Story by Jo

My husband and I attended your Calmbirth class and found it so helpful to understand not only the labour process but also discuss how we may prepare for this and work together to bring our first baby boy into the world.

My ‘ideal’ labour was to have a vaginal water birth without pain relief. As much as this ‘ideal’ is important to work out your preferences, I also found it was extremely important to take a calm and informed approach as things do not always go to a rigid plan.

I woke up at 1am during the night with a bleed. This was not uncommon in my pregnancy so I wasn’t too alarmed but contacted the hospital who asked me to come in for a check-up. I told my husband to stay at home because he had a big day at work the next day and I suspected it would just be a short check-up as we had 2 weeks still to go. A couple hours later, the doctor confirmed my water had been leaking and I would need to be induced into labour. The doctor said let hubby sleep in as he will need his rest. Well, after texting my husband, there was no chance of him sleeping in.

He grabbed my labour bag and came rushing to the hospital via an uber.  I surprised myself at how calm I was during this process. 

At the time of induction, we set-up the labour room how we planned. Dimmed the lights, put on a beautiful lamp from the hospital, incense, my own positive affirmations flag, calming music and battery operated candles. I also provided my Calmbirth written preferences to our midwife who discussed these with us and was supportive of using words such as ‘waves’ rather than contraction. Some preferences were not possible due to the change in circumstances with my labour and bub, but they made every effort to apply the ones that were possible. 

I was induced into labour at 6.30am and the midwife needed to break my waters fully. As my plans to birth my baby in the bath could not happen due to the many cords I was attached to, we worked through alternative options.

Unfortunately, it was too painful to sit on the labour ball that I brought in, particularly as my son was posterior facing at the time. Learning about birth positions that will promote bub to move into the right position for labour from the Calmbirth course, I was reminded by our midwife that I could get onto my knees and rest my head and arms on the end of the bed. I remained in this position for most of the labour. 

 

My husband and I worked together through each wave focusing on breathing whilst hubby held a heat pack on my lower back and I used the TENS machine. We managed like this for a couple of hours with the midwife providing encouragement and support when I needed.

We were so lucky to have the most amazing midwife who had done a Calmbirth class and birthed her child this way 6 months before!

After a couple of hours the midwife said we were 8cm dilated. At some point, I asked for gas as pain relief and I am so glad I did because this was extremely useful as a focusing point for my breathing during the later stages. My labour was very intense and quick with our baby boy being born at 11am that morning – 4.5 hours after induction. The midwife said I had a 2.5 hour active labour.

My experience of labour was feeling really intense pressure rather than pain. This does not mean it was easy – it was very hard but there is no need to fear the pain.
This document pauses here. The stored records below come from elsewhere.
(** The probes of the HTTP clients. *)
Definition PolicyClient_Ping (tr : Transport) (url : string) : result unit :=
  httpHealthPing tr (url +:+ "/healthz").
Definition TreasuryClient_Ping (tr : Transport) (url : string) : result unit :=
  httpHealthPing tr (url +:+ "/healthz").

(** ** The Solana blockhash *)

(** [SolanaRPCBlockhashFetcher]: its state, and the times it reads. *)
Record Fetcher : Type := MkFetcher {
  fe_cached : list byte;
  fe_cachedAt : option time      (** [None] is the zero time *)
}.

Definition new_fetcher : Fetcher := MkFetcher (replicate 32 0) None.

Definition solanaBlockhashCacheTTL : duration := 30 * 1000000000.

Definition getLatestBlockhash : json :=
  JObject [("id", JNum "1"); ("jsonrpc", JString "2.0");
    ("method", JString "getLatestBlockhash"); ("params", JArray [])].

(** A struct field: the members its value is filled from, after the values before. *)
Definition as_members (cur : list (string * json)) : Assign (list (string * json)) := λ v,
  match v with
  | JObject l => Ok (Some (cur ++ l))
  | JNull => Ok None
  | _ => Err type_error
  end.

(** The members of the struct field [name]: repeated members fill the same struct. *)
Fixpoint struct_field (name : string) (cur : list (string * json))
    (l : list (string * json)) : result (list (string * json)) :=
  match l with
  | [] => Ok cur
  | (k, v) :: l =>
      if names_field name k then
        o ← as_members cur v; struct_field name (default cur o) l
      else struct_field name cur l
  end.

(** The pointer field [error]: [null] resets it. *)
Fixpoint error_field (cur : option string) (l : list (string * json)) :
    result (option string) :=
  match l with
  | [] => Ok cur
  | (k, v) :: l =>
      if names_field "error" k then
        match v with
        | JNull => error_field None l
        | JObject m => msg ← field as_string "message" (default "" cur) m; error_field (Some msg) l
        | _ => Err type_error
        end
      else error_field cur l
  end.

Definition decode_blockhash `{CryptoLib} (body : string) : result (list byte) :=
  l ← wrap_result "decode getLatestBlockhash" (json_Decode body ≫= members);
  res ← wrap_result "decode getLatestBlockhash" (struct_field "result" [] l);
  val ← wrap_result "decode getLatestBlockhash" (struct_field "value" [] res);
  hash ← wrap_result "decode getLatestBlockhash" (field as_string "blockhash" "" val);
  err ← wrap_result "decode getLatestBlockhash" (error_field None l);
  match err with
  | Some msg => Err (ErrNew ("solana rpc error: " +:+ msg))
  | None =>
      if hash =s "" then Err (ErrNew "solana rpc: empty blockhash")
      else
        let decoded := base58_Decode hash in
        if bool_decide (length decoded = 32%nat) then Ok decoded
        else Err (ErrNew ("solana rpc: blockhash " +:+ quote hash +:+ " decodes to " +:+
          pretty (length decoded) +:+ " bytes, want 32"))
  end.
(* ===== verification/AuditSink.v ===== *)
(** * AuditSink: the Kafka sink of [internal/audit/audit.go]

    The JSON payload of an event, the envelope [buildEnvelope] wraps it in, and
    [KafkaSink.Deliver].  The Kafka writer is a parameter.  [json.Marshal] compacts a
    [json.RawMessage]; [json_compact] is that scanner. *)
From stdpp Require Import base tactics numbers gmap strings pretty list.
From Stdlib Require Import ZArith Lia Ascii.
From S2P Require Import Prelude.
From S2P Require Import GoLang.
From S2P Require Import GoText.
From S2P Require Import GoBytes.
From S2P Require Import GoTime.
From S2P Require Import Crypto.
From S2P Require Import Domain.
From S2P Require Import Json.
From S2P Require Import World.
From S2P Require Import Reference.
From S2P Require Import AuditOutbox.

#[local] Open Scope string_scope.
#[local] Open Scope list_scope.
#[local] Open Scope Z_scope.

(** ** [json.Marshal] of maps and raw messages *)

(** The members of a map, by ascending key. *)
Fixpoint insert_member {A} (kv : string * A) (l : list (string * A)) : list (string * A) :=
  match l with
  | [] => [kv]
  | kv' :: l' => if string_lt kv.1 kv'.1 then kv :: l else kv' :: insert_member kv l'
  end.

Definition sort_members {A} (l : list (string * A)) : list (string * A) :=
  foldr insert_member [] l.

(** Where the scanner is: outside strings, inside one, after a backslash. *)
Inductive Scan : Type := Outside | Inside | Escape.

Definition next_scan (st : Scan) (c : ascii) : Scan :=
  match st with
  | Outside => if bool_decide (c = dquote) then Inside else Outside
  | Inside => if bool_decide (c = dquote) then Outside
              else if bool_decide (c = "\"%char) then Escape else Inside
  | Escape => Inside
  end.
(* ===== verification/Process.v ===== *)
(** * Process: start-up, [cmd/wallet-manager/main.go] and [internal/clients/clients.go]

    What [run] chooses from the environment before it serves: the cache and the locker,
    the derivers, the audit sink, the signer and the gateway with their credentials,
    the blockhash fetcher, and the readiness probes.  [log.Fatalf] ends the process: it
    is a result of its own.  The environment, the file system, the dialers and the Redis
    server are parameters. *)
From stdpp Require Import base tactics numbers gmap strings pretty list.
From Stdlib Require Import ZArith Lia Ascii.
From S2P Require Import Prelude.
From S2P Require Import GoLang.
From S2P Require Import GoText.
From S2P Require Import Crypto.
From S2P Require Import Domain.
From S2P Require Import Config.
From S2P Require Import Deriver.

#[local] Open Scope string_scope.
#[local] Open Scope list_scope.
#[local] Open Scope Z_scope.

(** ** The result of a step of the start-up *)
Inductive Startup (A : Type) : Type :=
  | Started (a : A)
  | Failed (e : error)       (** [run] returns the error *)
  | Fatal (msg : string).    (** [log.Fatalf] *)
Arguments Started {A} a.
Arguments Failed {A} e.
Arguments Fatal {A} msg.

#[export] Instance startup_ret : MRet Startup := λ _ a, Started a.
#[export] Instance startup_bind : MBind Startup := λ _ _ f m,
  match m with Started a => f a | Failed e => Failed e | Fatal msg => Fatal msg end.

Definition check_err {A} (r : result A) : Startup A :=
  match r with Ok a => Started a | Err e => Failed e end.

Lemma startup_inv {A B} (m : Startup A) (f : A → Startup B) b :
  m ≫= f = Started b → ∃ a, m = Started a ∧ f a = Started b.
Proof. destruct m; [by eexists|done|done]. Qed.

(** [splitCSV]. *)
Definition splitCSV (s : string) : list string :=
  filter (λ p, p ≠ "") (strings_TrimSpace <$> strings_Split "," s).

(** ** What was chosen *)
Inductive Backend : Type := InMemory | OnRedis (url : string).
Inductive AuditSinkChoice : Type := SinkDropped | SinkKafka (brokers : list string).
Inductive Credentials : Type := Insecure | MutualTLS.
Inductive SignerChoice : Type := MockSigner | DialedSigner (target : string) (c : Credentials).

Record Wiring : Type := MkWiring {
  wi_backend : Backend;
  wi_registry : Registry;
  wi_sink : AuditSinkChoice;
  wi_signer : SignerChoice;
  wi_gateway : SignerChoice;
  wi_blockhash : option string
}.
(* ===== verification/Lifecycle.v ===== *)
(** * Lifecycle: [run] of [cmd/wallet-manager/main.go] from start to exit

    The resources [run] acquires, the functions it defers, the two servers, and the end:
    a signal, or a server that returned.  Deferred functions run in reverse order when
    [run] returns, and do not run when [log.Fatalf] ends the process.  The choices are
    those of [Process].  The account includes what nothing closes: the Redis client, and
    the listener of one server when [run] ends because the other one returned. *)
From stdpp Require Import base tactics numbers gmap strings pretty list.
From Stdlib Require Import ZArith Lia Ascii.
From S2P Require Import Prelude.
From S2P Require Import GoLang.
From S2P Require Import GoText.
From S2P Require Import Crypto.
From S2P Require Import Domain.
From S2P Require Import Config.
From S2P Require Import Reference.
From S2P Require Import Deriver.
From S2P Require Import AuthToken.
From S2P Require Import Telemetry.
From S2P Require Import Process.

#[local] Open Scope string_scope.
#[local] Open Scope list_scope.
#[local] Open Scope Z_scope.

(** ** What the process does *)
Inductive Server : Type := REST | GRPC.

#[export] Instance Server_eq_dec : EqDecision Server.
Proof. solve_decision. Defined.

Inductive Resource : Type :=
  | TelemetryProviders
  | Database
  | RootContext
  | RedisClient
  | KafkaWriter
  | AuditLoop          (** [emitter.Start] to [emitter.Stop] *)
  | SignerConn
  | GatewayConn
  | Listener (s : Server)
  | ShutdownTimer.     (** the context of the shutdown *)

#[export] Instance Resource_eq_dec : EqDecision Resource.
Proof. solve_decision. Defined.

Inductive Effect : Type :=
  | Acquire (r : Resource)
  | Release (r : Resource)
  | Serve (w : Wiring)     (** both servers are started *)
  | ShutdownREST
  | StopGRPC.

(** The effects so far, and the deferred releases, newest first. *)
Record Proc : Type := MkProc {
  p_log : list Effect;
  p_defers : list Resource
}.

Definition RunM (A : Type) : Type := Proc → Startup A * Proc.

#[export] Instance RunM_ret : MRet RunM := λ A a p, (Started a, p).
#[export] Instance RunM_bind : MBind RunM := λ A B f m p,
  match m p with
  | (Started a, p') => f a p'
  | (Failed e, p') => (Failed e, p')
  | (Fatal msg, p') => (Fatal msg, p')
  end.

Definition lift {A} (s : Startup A) : RunM A := λ p, (s, p).
Definition note (e : Effect) : RunM unit := λ p,
  (Started tt, MkProc (p_log p ++ [e]) (p_defers p)).
Definition defer (r : Resource) : RunM unit := λ p,
  (Started tt, MkProc (p_log p) (r :: p_defers p)).
(** [x := ...; defer x.Close()]. *)
Definition acquire (r : Resource) : RunM unit := note (Acquire r);; defer r.
Definition when_run (b : bool) (m : RunM unit) : RunM unit := if b then m else mret tt.

(** What ends the [select] of [run]. *)
Inductive StopEvent : Type :=
  | Signalled
  | ServerReturned (s : Server) (e : option error).

Definition ErrServerClosed : error := ErrNew "http: Server closed".

Section run.
Context `{CryptoLib}.
Context (Getenv : string → string).
(** [redis.ParseURL] succeeds, and the server answers the [Ping]. *)
Context (redis_ParseURL redis_Ping : string → bool).
Context (ReadFile : string → result string) (parses_PEM : string → bool).
Context (LoadX509KeyPair : string → string → result unit).
Context (NewClient : string → Credentials → result unit).
Context (ParseFloat : string → result float64) (ParseDuration : string → result duration).
Context (Merge otlptracegrpc_New otlpmetricgrpc_New : string → result unit).
(** [sql.Open] and [migrations.Up]. *)
Context (sql_Open : string → result unit) (migrations_Up : result unit).
(** Which of the two goroutines had opened its listener when the [select] ended. *)
Context (listening : Server → bool).

Definition redis_up (url : string) : bool := redis_ParseURL url && redis_Ping url.

Definition cfg : Config := FromEnv Getenv ParseFloat ParseDuration.

(** [postgres.New]: the pool is sized, nothing is dialled. *)
Definition postgres_New (dbURL : string) : result unit :=
  match sql_Open dbURL with
  | Err e => Err (ErrWrap "open postgres" e)
  | Ok _ => Ok tt
  end.

(** [initSignerAndGateway], with the connection that is closed again when the second
    cannot be dialled. *)
Definition dial_both (c : Config) : RunM (SignerChoice * SignerChoice) :=
  let dev := devMode Getenv in
  let NewMPC := NewMPCSigningClient Getenv ReadFile parses_PEM LoadX509KeyPair NewClient in
  let NewGateway := NewGatewayClient Getenv ReadFile parses_PEM LoadX509KeyPair NewClient in
  if dev then mret (MockSigner, MockSigner)
  else if cf_MPCSigningURL c =s "" then
    lift (Fatal "MPC_SIGNING_URL required in production mode — set DEV_MODE=1 for local dev")
  else if cf_BlockchainGatewayURL c =s "" then
    lift (Fatal
      "BLOCKCHAIN_GATEWAY_URL required in production mode — set DEV_MODE=1 for local dev")
  else
    c1 ← lift (wrap_dial "mpc-signing-service" (cf_MPCSigningURL c)
      (NewMPC (cf_MPCSigningURL c) dev));
    note (Acquire SignerConn);;
    match wrap_dial "blockchain-gateway" (cf_BlockchainGatewayURL c)
      (NewGateway (cf_BlockchainGatewayURL c) dev) with
    | Failed e => note (Release SignerConn);; lift (Failed e)
    | Fatal msg => lift (Fatal msg)
    | Started c2 =>
        note (Acquire GatewayConn);;
        mret (DialedSigner (cf_MPCSigningURL c) c1,
          DialedSigner (cf_BlockchainGatewayURL c) c2)
    end.

Definition is_kafka (s : AuditSinkChoice) : bool :=
  match s with SinkKafka _ => true | SinkDropped => false end.

(** The router and the gRPC server read the token secret. *)
Definition service_secret : Startup (string * bool) :=
  match SecretFromEnv Getenv false with
  | Some s => Started s
  | None => Fatal ("SERVICE_TOKEN_SECRET not set and DEV_MODE!=1; refusing to start " +:+
      "in production mode")
  end.

(** A server closes its listener when it is shut down or returns by itself. *)
Definition close_listener (s : Server) : RunM unit :=
  when_run (listening s) (note (Release (Listener s))).

(** The [select] at the end. *)
Definition await (stop : StopEvent) : RunM unit :=
  match stop with
  | Signalled =>
      acquire ShutdownTimer;;
      (note ShutdownREST;; close_listener REST);;
      (note StopGRPC;; close_listener GRPC)
  | ServerReturned s e =>
      close_listener s;;
      match e with
      | Some e => if negb (errors_Is e ErrServerClosed) then lift (Failed e) else mret tt
      | None => mret tt
      end
  end.

Definition run_body (stop : StopEvent) : RunM unit :=
  lift (check_err (Init Getenv Merge otlptracegrpc_New otlpmetricgrpc_New "wallet-management"
    (MkGlobals Unset Unset [])).1);;
  acquire TelemetryProviders;;
  lift (check_err (postgres_New (cf_DBURL cfg)));;
  acquire Database;;
  acquire RootContext;;
  (** a failure of the migrations is logged only *)
  let _ := migrations_Up in
  (** [redis.NewClient]; nothing closes the client, connected or not *)
  when_run (redis_ParseURL (cf_RedisURL cfg)) (note (Acquire RedisClient));;
  let backend := initCacheAndLocker redis_up cfg in
  registry ← lift (buildDeriverRegistry Getenv);
  sink ← lift (initAuditSink Getenv);
  when_run (is_kafka sink) (note (Acquire KafkaWriter));;
  acquire AuditLoop;;
  when_run (is_kafka sink) (defer KafkaWriter);;
  sg ← dial_both cfg;
  when_run (dialed sg.1) (defer SignerConn);;
  when_run (dialed sg.2) (defer GatewayConn);;
  blockhash ← lift (initSolanaBlockhashFetcher Getenv);
  lift service_secret;;
  note (Serve (MkWiring backend registry sink sg.1 sg.2 blockhash));;
  when_run (listening REST) (note (Acquire (Listener REST)));;
  when_run (listening GRPC) (note (Acquire (Listener GRPC)));;
  await stop.

(** [run]: what it returns and the effects in their order. *)
Definition run (stop : StopEvent) : Startup unit * list Effect :=
  let '(r, p) := run_body stop (MkProc [] []) in
  match r with
  | Fatal _ => (r, p_log p)
  | _ => (r, p_log p ++ (Release <$> p_defers p))
  end.

(** [main]: the exit status. *)
Definition main (stop : StopEvent) : Z :=
  match (run stop).1 with Started _ => 0 | Failed _ | Fatal _ => 1 end.

(** ** Accounts of resources *)

(** What is held after the effects; [None] when something held was acquired again, or
    something was released that was not held. *)
Fixpoint replay (held : list Resource) (l : list Effect) : option (list Resource) :=
  match l with
  | [] => Some held
  | Acquire r :: l => if bool_decide (r ∈ held) then None else replay (r :: held) l
  | Release r :: l =>
      if bool_decide (r ∈ held) then replay (filter (λ x, x ≠ r) held) l else None
  | _ :: l => replay held l
  end.

Definition acquired (l : list Effect) : list Resource :=
  omap (λ e, match e with Acquire r => Some r | _ => None end) l.

Definition releases (l : list Effect) : list Resource :=
  omap (λ e, match e with Release r => Some r | _ => None end) l.

Definition served (l : list Effect) : option Wiring :=
  head (omap (λ e, match e with Serve w => Some w | _ => None end) l).

(** What [run] returns once the servers are started. *)
Definition stop_result (stop : StopEvent) : Startup unit :=
  match stop with
  | ServerReturned _ (Some e) => if errors_Is e ErrServerClosed then Started tt else Failed e
  | _ => Started tt
  end.

(** What is never closed: the Redis client, and the listener of a server when the other
    one returned. *)
Definition leaks (stop : StopEvent) (r : Resource) : bool :=
  match r, stop with
  | RedisClient, _ => true
  | Listener s, ServerReturned s' _ => negb (bool_decide (s = s'))
  | _, _ => false
  end.

(** ** Lemmas *)
#[local] Abbreviation wiring :=
  (run_wiring Getenv redis_up ReadFile parses_PEM LoadX509KeyPair NewClient cfg).

(** The choice of the signer and the gateway is that of [Process]. *)
Lemma dial_both_choice c p :
  (dial_both c p).1 =
    initSignerAndGateway Getenv ReadFile parses_PEM LoadX509KeyPair NewClient c.
Proof.
  unfold dial_both, initSignerAndGateway. destruct (devMode Getenv); [done|].
  destruct (_ =s ""); [done|]. destruct (_ =s ""); [done|].
  unfold mbind, RunM_bind, startup_bind, lift, note, mret, RunM_ret.
  destruct (wrap_dial "mpc-signing-service" _ _); [|done|done].
  by destruct (wrap_dial "blockchain-gateway" _ _).
Qed.

(** Its effects: the connections of what was chosen, or a connection opened and closed
    again, or, when the process ends at once, whatever was open. *)
Lemma dial_both_effects c p :
  let '(r, p') := dial_both c p in
  p_defers p' = p_defers p ∧
  match r with
  | Started sg => p_log p' = p_log p ++
      (if dialed sg.1 then [Acquire SignerConn] else []) ++
      (if dialed sg.2 then [Acquire GatewayConn] else [])
  | Failed _ => p_log p' = p_log p ∨ p_log p' = p_log p ++ [Acquire SignerConn; Release SignerConn]
  | Fatal _ => p_log p' = p_log p ∨ p_log p' = p_log p ++ [Acquire SignerConn]
  end.
Proof.
  unfold dial_both. destruct (devMode Getenv);
    [split; [done|]; simpl; by rewrite app_nil_r|].
  destruct (_ =s ""); [by split; [|left]|]. destruct (_ =s ""); [by split; [|left]|].
  unfold mbind, RunM_bind, lift, note, mret, RunM_ret.
  destruct (wrap_dial "mpc-signing-service" _ _); [|by split; [|left]..].
  destruct (wrap_dial "blockchain-gateway" _ _); simpl; rewrite <-?app_assoc; auto.
Qed.

End run.

(** ** A run in production, ended by a signal: the deferred releases run in reverse order,
    the Kafka writer is closed before the loop that uses it, and the Redis client, which
    was made although the server did not answer, stays open. *)
Lemma production_shutdown :
  (@run ref_crypto (λ k, if k =s "SERVICE_TOKEN_SECRET" then "s" else production_env k)
    (λ _, true) (λ _, false) (λ _, Ok "pem") (λ _, true) (λ _ _, Ok tt) (λ _ _, Ok tt)
    (λ _, Err ErrNoRows) (λ _, Err ErrNoRows) (λ _, Ok tt) (λ _, Ok tt) (λ _, Ok tt)
    (λ _, Ok tt) (Ok tt) (λ _, true) Signalled) =
  (Started tt,
   [Acquire TelemetryProviders; Acquire Database; Acquire RootContext; Acquire RedisClient;
    Acquire KafkaWriter; Acquire AuditLoop; Acquire SignerConn; Acquire GatewayConn;
    Serve production_wiring; Acquire (Listener REST); Acquire (Listener GRPC);
    Acquire ShutdownTimer; ShutdownREST; Release (Listener REST);
    StopGRPC; Release (Listener GRPC); Release ShutdownTimer;
    Release GatewayConn; Release SignerConn; Release KafkaWriter; Release AuditLoop;
    Release RootContext; Release Database; Release TelemetryProviders]).
Proof. vm_compute. reflexivity. Qed.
It was not until my bub’s head was coming out that I felt sharp pain and this contributed to him coming out with his hand next to his head and the 3 internal tears as a result. Nonetheless, I didn’t feel any pain after that despite being stitched up by the doctor as I was too distracted by our beautiful baby boy in my arms!

I am so thankful for my experience because I had a positive and amazing labour. And despite it not going to my original ‘ideal’ plan, I wouldn’t have had it any other way. And yes there are times that medical intervention is needed to ensure mum and bub’s safety, but that’s perfectly ok too.

The Calmbirth course reinforced that our bodies know what they need to do and that we don’t need to be afraid of labour – it can be an amazing challenge and beautiful experience. I look forward to doing the refresher course for bub no. 2.